Sunjammer has been doing a great thing in the other subforums, taking stock of the state of player projects and the issues people are still having with the toolset and progress toward solutions. He might be heading our way at some point, but I'd like to contribute a bit to the process, and I invite the rest among the "eared" community to chime in on what you think we still need. I'm a generalist, so I've dabbled in almost every aspect of module building but can't really claim to be a master of any. But my sense, so far, is that sound has received the least attention (there have been a lot of issues with modeling, too, but that appears to be on Bioware's radar, at least.)
The wiki has a few items on sound, but they tend to focus on specific issues:
Voice-over (http://social.biowar....php/Voice-Over): This covers part of the process, but doesn't flesh out the technical side of doing voiceover with fmod.
Cutscene Music (http://social.biowar...dex.php/How-tos) is very useful, and while it doesn't cover everything, I learned far more about how FMOD works from this short tutorial than from anything else on the site.
Placing sound volumes and objects in areas (http://social.biowar...#Volume_objects)
FMOD Tutorial (http://social.biowar.../index.php/FMOD) has some useful, if very technical, information, but it seems primarily geared toward creating sound effects emitters. It is made more difficult by the fact that the first two steps (General techniques- starting up. & Folders and subfolders - setting up audio) are impossible because we do not have access to Bioware's projects in a form we can open.
There are some ways to extract the sound files from the fsb files (http://social.biowar...Request:_Sounds), but they are not universally successful, and we still don't have a way to see how Bioware used the raw sounds in a project. We have the source data for levels, scripts, and even the conversations, cutscenes, plots, and areas of the single player game. Having access to the sound projects would make it much easier for the building community to figure things out on our own.

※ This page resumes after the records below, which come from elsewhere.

Lemma hoare_ask_shim (P : list action -> Prop) (bytes : list Z) : hoare P (ask_shim env bytes) (fun _ _ => True).
Proof.
  intros s Ht Ho HP. unfold ask_shim, shim_validate.
  destruct (shim_handle (env_shim env)); [destruct (shim_open (env_shim env))|]; simpl;
    (split; [done|split; [exists []; by rewrite app_nil_r|split; [|done]]]); try done; try by apply calm_bump_not_found.
Qed.

Lemma hoare_check_sb (P : list action -> Prop) `{!Mono P} (v : Volume) (path : list Z) :
  hoare P (check_secure_boot env v path sb) (fun _ _ => True).
Proof.
  unfold check_secure_boot. case_bool_decide; [by apply hoare_ret|].
  destruct (read_str _ _) as [data|e|]; [|by apply hoare_ret|by apply hoare_stop].
  eapply hoare_skip; [apply _| |intros ok].
  { instantiate (1 := fun _ _ => True). case_bool_decide; [apply hoare_ask_shim|by apply hoare_ret]. }
  destruct ok; [by apply hoare_ret|]. destruct (verify_image _ _ _); by apply hoare_ret.
Qed.

Lemma hoare_image_checks (P : list action -> Prop) `{!Mono P} (esp : Volume) (extras : list Volume) (path : list Z) :
  hoare P (image_checks env esp extras path sb) (fun _ _ => True).
Proof.
  unfold image_checks. case_bool_decide; [|by apply hoare_ret]. eapply hoare_skip; [apply _| |intros c1].
  { instantiate (1 := fun _ _ => True). unfold pe_header_check.
    destruct (check_pe_header _ _ _); [by apply hoare_ret|by apply hoare_ret|by apply hoare_stop]. }
  case_bool_decide; [by apply hoare_ret|]. eapply hoare_skip; [apply _|apply hoare_check_sb; apply _|]. intros c2. by apply hoare_ret.
Qed.

Lemma hoare_preflight (P : list action -> Prop) `{!Mono P} (esp : Volume) (extras : list Volume) (es : list BootEntry) :
  hoare P (preflight_entries env esp extras sb es) (fun _ _ => True).
Proof.
  induction es as [|e es IH]; cbn [preflight_entries]; [by apply hoare_ret|].
  eapply hoare_skip; [apply _| |intros pf].
  { instantiate (1 := fun _ _ => True). unfold run_preflight. destruct (be_kind e) as [path|kp ips o|path o|[]];
      try (by apply hoare_ret); (eapply hoare_skip; [apply _|apply hoare_image_checks; apply _|intros cs; by apply hoare_ret]). }
  eapply hoare_skip; [apply _|apply hoare_record_issues; apply _|]. intros _.
  eapply hoare_skip; [apply _|apply IH|]. intros es'. by apply hoare_ret.
Qed.

Lemma hoare_late_phase (esp : Vol St) (extras : list (Vol St)) (es : list BootEntry) :
  hoare (known True) (late_phase mc esp extras sb es) (fun _ _ => True).
Proof.
  unfold late_phase. eapply hoare_skip; [apply _|apply hoare_preflight; apply _|]. intros es'.
  eapply hoare_skip; [apply _|apply hoare_flush|]. intros _. by apply hoare_ret.
Qed.
End phases.

(** What the start-up leaves: a justified trace, and a session that meets the invariant of the main loop. *)
Definition started_ok (p : Policy) (sb : SecureBootState) (r : (run_end * BState * NV) + (Config * @Session St NV)) : Prop :=
  match r with
  | inl (_, b, _) => trace_ok env p sb (bs_trace b)
  | inr (cf, s) => cf_policy cf = p /\ cf_sb cf = sb /\ sess_inv cf env s
  end.

Lemma install_ok (p p' : Policy) (sb : SecureBootState) (esp : Vol St) (nv : NV) (b : BState) :
  trace_ok env p sb (bs_trace b) -> calm (bs_ov b) ->
  trace_ok env p sb (bs_trace ((self_install mc p' esp nv).1 b).2) /\ calm (bs_ov ((self_install mc p' esp nv).1 b).2).
Proof.
  intros Ht Hc. unfold self_install. destruct (_ && _); [|done]. destruct (ensure_named_boot_entry _ _ _) as [r nv'].
  split; [|done]. by apply trace_ok_snoc.
Qed.

Lemma open_session_ok (pl : Platform) (p : Policy) (n : Z) (tele : BootTelemetry) (le : BootLog * Vol St) (nv : NV) (b : BState) :
  trace_ok env p (pl_sb pl) (bs_trace b) -> calm (bs_ov b) -> started_ok p (pl_sb pl) (open_session mc pl p n tele le nv b).
Proof.
  intros Ht Hc. unfold open_session. cbv zeta. destruct (find_entries mc p _ _) as [[[[entries parts] extras] log]|e|]; [|done..].
  match goal with |- context [self_install mc p ?e nv] => pose proof (install_ok p p (pl_sb pl) e nv (set_log log b) Ht Hc) as Hi end.
  destruct (self_install mc p _ nv) as [install nv']. simpl in Hi. destruct Hi as [Hi1 Hi2].
  match goal with |- context [late_phase mc ?e ?x ?sb ?es ?b] =>
    pose proof (hoare_late_phase p sb e x es b Hi1 Hi2 I) as (Hl1 & _ & Hl2); destruct (late_phase mc e x sb es b) as [o b'] end.
  simpl in Hl1, Hl2. destruct o as [es'|st| |]; [|exact Hl1..]. split; [done|]. split; [done|].
  split_and!; [by left|exact Hl1|apply Hl2].
Qed.

Lemma start_up_ok (pl : Platform) (crash_count : Z) (tele : BootTelemetry) (esp : Vol St) (nv : NV) (b : BState) :
  bs_trace b = [] -> calm (bs_ov b) ->
  started_ok (policy_of (load_policy (read_to_string_str (vol_backend (vol_view (start_bootlog mc pl crash_count esp).2)) POLICY_PATH)))
    (pl_sb pl) (start_up mc pl crash_count tele esp nv b).
Proof.
  intros Ht Hc. unfold start_up. cbv zeta. set (esp1 := (start_bootlog mc pl crash_count esp).2).
  set (p := policy_of (load_policy (read_to_string_str (vol_backend (vol_view esp1)) POLICY_PATH))).
  assert (trace_ok env p (pl_sb pl) (bs_trace b)) as Ht0 by (rewrite Ht; intros pre a post E; by destruct pre).
  pose proof (hoare_policy_phase p (pl_sb pl) pl crash_count esp1 b Ht0 Hc I) as (Hp1 & _ & Hp2).
  destruct (policy_phase mc pl crash_count esp1 b) as [[p'|st| |] b1]; simpl in Hp1, Hp2; [|exact Hp1..].
  destruct Hp2 as [Hc1 Hp]. unfold known in Hp. fold p in Hp. subst p'.
  pose proof (hoare_load_drivers env p (pl_sb pl) (mc_sfs_handles mc) (mc_all_handles mc) (mc_status_debug mc) (vol_view esp1) b1 Hp1 Hc1 I)
    as (Hd1 & _ & Hd2). unfold drivers_phase.
  destruct (load_drivers _ _ _ _ _ _ b1) as [[n|st| |] b2]; simpl in Hd1, Hd2; [|exact Hd1..]. apply open_session_ok; [exact Hd1|apply Hd2].
Qed.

Things we seem to be struggling with:
Figuring out new music sets and placing them in areas (new compositions, and new combinations of existing music resources - I suspect it has something to do with the parameters set in FMOD, but where do we find guidance on what those parameters are?).
Player and creature soundsets: though there seems to be a lot of progress on this
Some more information about how the game process the music and sounds (most of the other resources have 2DA's associated with them. Music and sound have a couple of 2DA's associated with them, but it gives us a very incomplete picture.
Any thoughts out there? I'm sure it would be helpful to the powers that be, who are generally of a benevolent nature, to get an overview of our sound issues in one place. And as we solve some of our sound issues, we have to make sure to contribute to the wiki, because most people will eventually run into the same problems many of us have.
I'm no expert, so I might have missed other problems, or exsiting solutions to the problems I've noticed.
[Request] More robust guidance on sound: State of the Nation?
Débuté par
Qutayba
, mars 01 2010 06:33
#1
Posté 01 mars 2010 - 06:33
#2
Posté 01 mars 2010 - 11:44
I can help with advice on recording and mastering but I have little to no experiance with the sound implementation in the toolset. I may have a look into it if i have time but at least i can help with getting good quality sound at source.
#3
Posté 21 mars 2010 - 06:25
I knew I should have trade-marked the "State of the Nation" topics!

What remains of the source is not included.